Погрозив кулаком «мулле», надзиратель закрыл дверь. И тотчас же из угла поднялась огромная бесформенная фигура. Прижатый к топчану, я в ужасе забился, чувствуя, как глухо мыча, гнет меня «мулла» к полу, пытается толстыми липкими пальцами ухватить за горло. Это мучительное противоборство длилось бесконечно долго. Я то в беспамятстве проваливался в темноту, то вновь напрягал силы, чтобы вырваться из сжимавших меня тисков. За дверью послышались шаги, и «мулла», не выпуская меня, попятился вглубь камеры.
— На допрос,— крикнул с порога надзиратель, и я, еще не веря своему счастью, мокрый, как мышь, выполз в коридор.

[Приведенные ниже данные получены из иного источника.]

(** After a panic the processor spins for ever. *)
Definition dev_consputc (c : Z) : D W unit :=
  panicked <- gets dv_panicked ;;
  if (panicked : bool) then modify (set_dv_if false) ;; panic "frozen"
  else
    (if c =? BACKSPACE then uartputc 8 ;; uartputc 32 ;; uartputc 8 else uartputc c) ;;
    cgaputc c.

Fixpoint dev_consputs (cs : list Z) : D W unit :=
  match cs with
  | [] => ret tt
  | c :: cs' => dev_consputc c ;; dev_consputs cs'
  end.

(** [cprintf] with its calls of [consputc] on the hardware. *)
Definition dev_cprintf (fmt : list Z) (args : list parg) : D W unit :=
  n <- gets (fun d => length (out (dv_k d))) ;;
  lift_k (cprintf fmt args) ;;
  cs <- gets (fun d => drop n (out (dv_k d))) ;;
  dev_consputs cs.

Fixpoint dev_print_pcs (pcs : list Z) : D W unit :=
  match pcs with
  | [] => ret tt
  | pc :: pcs' => dev_cprintf (bytes " %p") [PInt pc] ;; dev_print_pcs pcs'
  end.

(** [panic(s)]; [v] is the address of its argument. *)
Definition dev_panic (s : list Z) (v : Z) : D W unit :=
  modify (set_dv_if false) ;;
  lift_k (modify (set_cons_locking false)) ;;
  id <- lapicid ;;
  dev_cprintf (bytes "lapicid %d: panic: ") [PInt id] ;;
  dev_cprintf s [] ;;
  dev_cprintf [10] [] ;;
  m <- gets (fun d => mem (dv_k d)) ;;
  dev_print_pcs (getcallerpcs m v) ;;
  modify (set_dv_panicked true) ;;
  panic "panic".

(** The console's entries of [devsw] are constant in the model. *)
Definition consoleinit : D W unit :=
  lift_k (initlock LkCons) ;;
  lift_k (modify (set_cons_locking true)) ;;
  ioapicenable IRQ_KBD 0.

End console.

(** ** Segments and gates (mmu.h, vm.c, trap.c) *)

Definition NSEGS : nat := 6.
Definition STA_X : Z := 0x8.
Definition STA_W : Z := 0x2.
Definition STA_R : Z := 0x2.
Definition STS_IG32 : Z := 0xE.
Definition STS_TG32 : Z := 0xF.
(** The record from what [userinit] has done to the memory. *)
Lemma first_done_intro s s5 ks l1 l5 i p0 d p nm cwd ic init sz : let c := first_proc p0 (nextpid s) (ticks s) ks d nm cwd in
  pmem s (ks :: l1) -> ptable s !! i = Some p0 -> is_page ks -> ~ ks ∈ l1 -> initproc s5 = Some i -> held s5 = [] -> kpgdir s5 = kpgdir s /\ ncpu s5 = ncpu s ->
  free_pages s5 l5 -> aspace (mem s5) d l5 -> (forall q, res (mem s5) d l5 q <-> q ∈ l1) ->
  frame (fun q => q ∈ ks :: l1) (mem s) (mem s5) ->
  (forall vb, uva vb -> present (pte_of (mem s5) d vb) = true <-> vb = 0) -> leaf (pte_of (mem s5) d 0) = p ->
  (forall e, e ∈ kmap -> kmapped (mem s5) d e) ->
  (forall o, 0 <= o < 4096 -> mem s5 (p + o) = if decide (o < sz) then ld8 (mem s) (init + o) else 0) ->
  length nm = 16%nat -> cstr nm = bytes "initcode" ->
  first_done s (set_icache ic (set_ptable (<[i := c]> (ptable s)) s5)) (ks :: l1) l5 i c init sz.
Proof.
  intros c Hp Hi Hks Hksn Hin Hh Hsame Hf Ha Hres M Hpte Hlf Hk Hby Hl Hc. pose proof (lookup_lt_Some _ _ _ Hi) as Hlt.
  assert (forall q, own (mem s5) d q -> q ∈ l1) as Hown by (intros q Hq; apply Hres; by left).
  assert (forall q, q ∈ l5 -> q ∈ l1) as Hl5 by (intros q Hq; apply Hres; by right).
  assert (~ ks ∈ l5) as Hks5 by auto.
  constructor; ksimpl; try done.
  - eapply (pmem_slot s _ (ks :: l1) l5 i c (fun q => q ∈ ks :: l1)); [exact Hp|exact M|by left|done| |by ksimpl|done| | |done].
    + intros x Hx. left. apply list_elem_of_further. auto.
    + intros x [[_ ->]|[_ Ho]]; [split; [left; apply list_elem_of_here|done]|]. split; [left; apply list_elem_of_further; auto|by eapply as_free].
    + intros _. split; [by apply page_neq_0|]. split; [intros Ho; by apply Hksn, Hown|]. split; [done|]. split; [|by unfold c, KERNBASE, PGSIZE; cbn].
      intros vb Hvb. change (present (pte_of (mem s5) d vb) = true <-> vb < 4096). rewrite Hpte by done.
      destruct Hvb as [Hvb Hal]. Z.div_mod_to_equations. lia.
  - intros q. unfold powns. change (p_kstack c) with ks. change (p_pgdir c) with d. rewrite elem_of_cons, <- (Hres q). unfold res.
    pose proof (page_neq_0 ks Hks). split; [intros [->|[?|?]]; auto|]. intros [[[_ ->]|[_ ?]]|?]; auto.
  - by change (p_pgdir c) with d; rewrite Hlf.
  - intros p1 Hp1. by assert (p1 = p0) as -> by congruence.
Qed.

Lemma userinit_spec s l i p0 init sz : pmem s l -> held s = [] -> (515 < length l)%nat ->
  find_index unused (ptable s) = Some i -> ptable s !! i = Some p0 -> length (p_name p0) = 16%nat -> root_found (icache s) ->
  0 <= sz < 4096 -> (forall x q, init <= x < init + sz -> is_page q -> x < q \/ q + 4096 <= x) ->
  exists s' l' c, userinit init sz s = Ret tt s' /\ first_done s s' l l' i c init sz.
Proof.
  intros Hp Hh Hlen Hfi Hi Hnm Hroot Hsz Hinit. pose proof (pm_free _ _ Hp) as Hf. pose proof (lookup_lt_Some _ _ _ Hi) as Hlt.
  pose proof (allocproc_spec s l Hf Hh) as HA. rewrite Hfi in HA. destruct HA as (p0' & Hp0 & Hu & HA).
  assert (p0' = p0) as -> by congruence. destruct l as [|ks l1]; [cbn in Hlen; lia|]. destruct HA as (f & Ra & F1 & Hks & Hksn).
  set (s1 := set_mem _ _) in Ra, F1. unfold userinit. rewrite (bind_ret_l _ _ _ _ _ Ra). rewrite (bind_ret_l (modify _) _ _ tt _ eq_refl).
  set (s2 := set_initproc (Some i) s1). assert (LkKmem ∉ held s2) as Hh2 by (unfold s2, s1; ksimpl; rewrite Hh; apply not_elem_of_nil).
  destruct (setupkvm_spec s2 l1 F1 Hh2) as (d & s3 & l3 & R3 & St3 & F3 & M3 & [(Hd & A3 & O3 & U3 & K3 & N3)|(_ & _ & Hle)]); [|cbn in Hlen; lia].
  rewrite (bind_ret_l _ _ _ _ _ R3). set (c0 := new_proc p0 (nextpid s) (ticks s) ks).
  assert (ptable s3 !! i = Some c0) as Hi3.
  { rewrite (vmstep_ptable _ _ St3). unfold s2, s1. ksimpl. by apply list_lookup_insert_eq. }
  rewrite (bind_ret_l _ _ _ _ _ (upd_proc_run i _ c0 s3 Hi3)). rewrite (proj2 (Z.eqb_neq d 0)) by done.
  set (s4 := set_ptable _ s3). assert (exists p l4, l3 = p :: l4 /\ l4 <> []) as (p & l4 & -> & Hl4).
  { pose proof (kernel_own_length s2 (mem s3) d l1 l3 F1 N3 O3) as Hle. cbn in Hlen. destruct l3 as [|p [|p' l4]]; cbn in Hle; try lia. by exists p, (p' :: l4). }
  destruct (inituvm_spec s4 d p l4 init sz F3 A3) as (s5 & l5 & R5 & St5 & F5 & A5 & O5 & M5 & P5 & Hlf & Hby); try done.
  { unfold s4. ksimpl. by rewrite (vmstep_held _ _ St3). }
  { unfold s4. ksimpl. by rewrite U3 by (by split). }
  rewrite (bind_ret_l _ _ _ _ _ R5). set (c1 := set_p_pgdir d c0).
  assert (ptable s5 = <[i := c1]> (ptable s)) as Ht5.
  { rewrite (vmstep_ptable _ _ St5). unfold s4. ksimpl. rewrite (vmstep_ptable _ _ St3). unfold s2, s1. ksimpl. by rewrite list_insert_insert_eq. }
  assert (held s5 = []) as Hh5 by (rewrite (vmstep_held _ _ St5); unfold s4; ksimpl; by rewrite (vmstep_held _ _ St3)).
  assert (icache s5 = icache s) as Hic5 by (rewrite (vmstep_icache _ _ St5); unfold s4; ksimpl; by rewrite (vmstep_icache _ _ St3)).
  destruct (userinit_finish s5 i c1 PGSIZE) as (nm & cwd & ic & R6 & Hl6 & Hc6); [rewrite Ht5; by apply list_lookup_insert_eq|done|done|by rewrite Hic5|].
  set (c := first_proc p0 (nextpid s) (ticks s) ks d nm cwd).
  exists (set_icache ic (set_ptable (<[i := c]> (ptable s)) s5)), l5, c. split; [rewrite Ht5, list_insert_insert_eq in R6; exact R6|].
  assert (forall q, tabs (mem s4) d q \/ q ∈ p :: l4 -> q ∈ l1) as Hsub by (intros q [H|H]; apply O3; [left; by apply tabs_own|by right]).
  assert (frame (fun q => q ∈ ks :: l1) (mem s) (mem s3)) as Ms3.
  { apply (frame_trans _ _ (mem s2)); [eapply frame_weaken; [|apply (frame_st32 ks 4016); lia]; intros q <-; apply list_elem_of_here|].
    eapply frame_weaken; [|exact M3]. intros q Hq. by apply list_elem_of_further. }
  assert (frame (fun q => q ∈ ks :: l1) (mem s) (mem s5)) as M.
  { apply (frame_trans _ _ (mem s3)); [done|]. eapply frame_weaken; [|exact M5]. intros q Hq. apply list_elem_of_further. auto. }
  assert (forall q, res (mem s5) d l5 q <-> q ∈ l1) as Hres by (intros q; rewrite O5; apply O3).
  apply (first_done_intro s s5 ks l1 l5 i p0 d p nm cwd ic init sz); try done.
  - unfold vmstep in St3, St5. rewrite St5. ksimpl. unfold s4. ksimpl. by rewrite St3.
  - unfold vmstep in St3, St5. rewrite St5. ksimpl. unfold s4. ksimpl. by rewrite St3.
  - intros vb Hvb. rewrite P5 by (by apply uva_vpage). case_decide; [split; [done|]; intros _; apply lor_present|].
    unfold s4. ksimpl. by rewrite U3.
  - intros [[[virt ps] pe] perm] He. pose proof (kentries_in _ _ _ kmap_ok He) as Hok.
    eapply kmapped_ext; [|exact Hok|by apply K3]. intros vb Hvb Hvr. rewrite P5 by done. destruct Hok as [Hv _]. unfold KERNBASE in Hv. by rewrite decide_False by lia.
  - intros o Ho. rewrite Hby by done. case_decide; [|done]. unfold ld8. f_equal. apply Ms3. intros q Hq. apply Hinit; [lia|].
    by apply (free_pages_is_page _ _ _ Hf).
Qed.

(** ** The kernel's memory while the other parts start

    The steps of [main] between [kvmalloc] and [kinit2] write below the kernel's
    link address only, and take pages from the free list. *)

(** [s'] differs from [s] in low memory and in variables of other components. *)
Record kframe (s s' : kstate) : Prop := {
  kf_free : freelist s' = freelist s;
  kf_pgdir : kpgdir s' = kpgdir s;
  kf_table : ptable s' = ptable s;
  kf_pid : nextpid s' = nextpid s;
  kf_icache : icache s' = icache s;
  kf_ncpu : ncpu s' = ncpu s;
  kf_held : held s' = held s;
  kf_mem x : KERNLINK <= x -> mem s' x = mem s x;
}.

Lemma kframe_refl s : kframe s s.
Proof. by constructor. Qed.

Lemma kframe_trans s1 s2 s3 : kframe s1 s2 -> kframe s2 s3 -> kframe s1 s3.
Proof.
  intros [] []. constructor; try congruence. intros x Hx. rewrite kf_mem1, kf_mem0; done.
Qed.

(** Page tables whose own pages keep their bytes. *)
Lemma tables_same m m' dir l : aspace m dir l -> (forall q o, tabs m dir q -> 0 <= o < 4096 -> m' (q + o) = m (q + o)) ->
  (forall va, pte_of m' dir va = pte_of m dir va) /\ (forall q, own m' dir q <-> own m dir q) /\ aspace m' dir l.
Proof.
  intros Ha Hm.
  assert (forall i, 0 <= i < 1024 -> pde m' dir i = pde m dir i) as Hd.
  { intros i Hi. apply ld32_ext. intros x Hx. replace x with (dir + (x - dir)) by lia. apply Hm; [by left|lia]. }
  assert (forall va, pte_of m' dir va = pte_of m dir va) as Hp.
  { intros va. unfold pte_of, tab. pose proof (PDX_range va) as H1. pose proof (PTX_range va) as H2. rewrite Hd by done.
  destruct (present _) eqn:Hpr; [|done]. apply ld32_ext. intros x Hx. fold (tab m dir (PDX va)) in Hx |- *.
  replace x with (tab m dir (PDX va) + (x - tab m dir (PDX va))) by lia. apply Hm; [right; by exists (PDX va)|lia]. }
  split; [done|]. split; [|by eapply aspace_ext]. intros q. split; intros Ho; (eapply own_ext; [| |exact Ho]); intros; rewrite ?Hd, ?Hp; done.
Qed.

(** The kernel's page table and the free list [l]; [stacks] are the pages given
    to the other processors, and these are all pages that satisfy [P]. *)
Record kready (P : Z -> Prop) (s : kstate) (l stacks : list Z) : Prop := {
  kr_free : free_pages s l;
  kr_held : held s = [];
  kr_as : aspace (mem s) (kpgdir s) l;
  kr_map e : e ∈ kmap -> kmapped (mem s) (kpgdir s) e;
  kr_pages q : P q <-> own (mem s) (kpgdir s) q \/ q ∈ stacks \/ q ∈ l;
  kr_stacks q : q ∈ stacks -> ~ own (mem s) (kpgdir s) q /\ ~ q ∈ l;
}.

Lemma kready_ext P s s' l stacks : kready P s l stacks -> kpgdir s' = kpgdir s -> held s' = [] -> free_pages s' l ->
  (forall q o, own (mem s) (kpgdir s) q -> 0 <= o < 4096 -> mem s' (q + o) = mem s (q + o)) -> kready P s' l stacks.
Proof.
  intros [F H A M Pg St] Hk Hh Hf Hm.
  destruct (tables_same (mem s) (mem s') (kpgdir s) l A) as (Hp & Ho & A'); [intros q o Hq; by apply Hm, tabs_own|].
  constructor; rewrite ?Hk; try done.
  - intros [[[virt ps] pe] perm] He. eapply kmapped_ext; [|exact (kentries_in _ _ _ kmap_ok He)|by apply M]. intros; apply Hp.
  - intros q. by rewrite Ho.
  - intros q. rewrite Ho. apply St.
Qed.

Lemma high_page q o : is_page q -> 0 <= o -> KERNLINK <= q + o.
Proof. intros Hq%is_page_bounds Ho. unfold KERNLINK, EXTMEM. lia. Qed.

Lemma chain_ext m m' h l : (forall p x, p ∈ l -> p <= x < p + 4 -> m' x = m x) -> chain m h l -> chain m' h l.
Proof.
  revert h. induction l as [|p l IH]; intros h Hm; [done|]. cbn. intros [-> Hc]. split; [done|].
  rewrite (ld32_ext m m') by (intros x Hx; apply (Hm p); [apply list_elem_of_here|lia]).
  apply IH; [|done]. intros q x Hq. apply Hm. by apply list_elem_of_further.
Qed.

Lemma kready_frame P s s' l stacks : kready P s l stacks -> kframe s s' -> kready P s' l stacks.
Proof.
  intros R [Ff Fp _ _ _ _ Fh Fm]. pose proof R as [F H A _ _ _]. apply (kready_ext P s); [done|done|congruence| |].
  - destruct F as (Hc & Hn & Hp). split; [|done]. rewrite Ff. eapply chain_ext; [|exact Hc]. intros p x Hpl Hx. apply Fm.
    rewrite Forall_forall in Hp. pose proof (high_page p (x - p) (Hp p Hpl)). replace (p + (x - p)) with x in * by lia. lia.
  - intros q o Hq Ho. apply Fm, high_page; [by eapply as_page|lia].
Qed.

(** [kalloc] gives a page to a processor. *)
Lemma kready_kalloc P s p l stacks : kready P s (p :: l) stacks ->
  exists f, kalloc s = Ret p (set_freelist f s) /\ kready P (set_freelist f s) l (p :: stacks).
Proof.
  intros [F H A M Pg St]. destruct (kalloc_pop s p l F) as (f & R & F' & Hp & Hn); [rewrite H; apply not_elem_of_nil|].
  exists f. split; [done|]. constructor; ksimpl; try done.
  - eapply aspace_subset; [exact A|]. intros q Hq. by apply list_elem_of_further.
  - intros q. rewrite Pg, !elem_of_cons. tauto.
  - intros q [->|Hq]%elem_of_cons; [split; [|done]; intros Ho; apply (as_free _ _ _ A _ Ho), list_elem_of_here|].
    destruct (St q Hq) as [H1 H2]. split; [done|]. intros Hl. by apply H2, list_elem_of_further.
Qed.

(** ** The memory calls of [main] *)

Definition low_end : Z := P2V (4 * 1024 * 1024).

(** The pages that the first page table of the boot code maps. *)
Definition low_page (q : Z) : Prop := is_page q /\ q + 4096 <= low_end.

(** What the calls leave as it was. *)
Record kept (s s' : kstate) : Prop := {
  kt_table : ptable s' = ptable s;
  kt_pid : nextpid s' = nextpid s;
  kt_icache : icache s' = icache s;
  kt_ncpu : ncpu s' = ncpu s;
  kt_image x : x < kend -> mem s' x = mem s x;
}.

Lemma frame_low (P : Z -> Prop) m m' x : frame P m m' -> (forall q, P q -> is_page q) -> x < kend -> m' x = m x.
Proof. intros Hf HP Hx. apply Hf. intros q [_ ?]%HP. lia. Qed.

Lemma kinit1_kvmalloc s : freelist s = 0 -> held s = [] -> PGROUNDUP kend + 522 * 4096 <= low_end ->
  exists s1 s2 l, kinit1 kend low_end s = Ret tt s1 /\ kvmalloc s1 = Ret tt s2 /\ kready low_page s2 l [] /\ kept s s2 /\
    (8 < length l)%nat.
Proof.
  intros Hfl Hh Hroom. set (s0 := set_use_lock false (set_held (filter (fun l => l <> LkKmem) (held s)) s)).
  assert (held s0 = []) as Hh0 by (unfold s0; ksimpl; by rewrite Hh). change low_end with (KERNBASE + 4194304) in *.
  assert (free_pages s0 []) as F0 by (split; [done|]; split; constructor).
  destruct (PGROUNDUP_bounds kend) as [Hp1 Hp2]; [pose proof kdata_low; pose proof kend_low; pose proof kend_high; unfold KERNLINK, EXTMEM, KERNBASE in *; lia|].
  destruct (freerange_spec s0 [] kend (KERNBASE + 4194304)) as (s1 & l & R1 & F1 & Hin & Hlen & E1 & M1);
    [done|rewrite Hh0; apply not_elem_of_nil|lia|lia|unfold PHYSTOP; lia|intros q _; apply not_elem_of_nil|]. rewrite app_nil_r in F1.
  assert (held s1 = []) as Hh1 by (by rewrite E1).
  assert (521 < length l)%nat as Hl.
  { assert (522 <= (KERNBASE + 4194304 - PGROUNDUP kend) / 4096); [|lia]. apply Z.div_le_lower_bound; lia. }
  destruct (kvmalloc_spec s1 l F1) as (s2 & l2 & R2 & F2 & M2 & A2 & O2 & K2 & _ & Hl2 & E2); [rewrite Hh1; apply not_elem_of_nil|lia|].
  exists s1, s2, l2. split; [exact R1|]. split; [exact R2|]. split; [|split; [|lia]].
  - constructor; [done|by rewrite E2|done|done| |intros q []%elem_of_nil].
    intros q. specialize (O2 q). unfold res in O2. rewrite elem_of_nil. unfold low_page, is_page. rewrite Hin in O2.
    change low_end with (KERNBASE + 4194304). unfold KERNBASE, PHYSTOP in *. intuition lia.
  - constructor; try (rewrite E2, E1; reflexivity). intros x Hx.
    rewrite (frame_low _ (mem s1) (mem s2) x M2) by (done || intros q; apply (free_pages_is_page _ _ _ F1)).
    rewrite (frame_low _ (mem s0) (mem s1) x M1) by (done || intros q; apply (free_pages_is_page _ _ _ F1)). done.
Qed.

...В кабинете Аринина горел верхний свет. Следователь посмотрел на меня, и в его колючих глазах мелькнуло что-то похожее на жалость.
— Дергаешься,— то ли вопросительно, то ли утвердительно сказал он.
Левая часть лица, плечо и нога у меня непроизвольно тряслись. Язык не слушался, и изо рта выдавливались нечленораздельные звуки.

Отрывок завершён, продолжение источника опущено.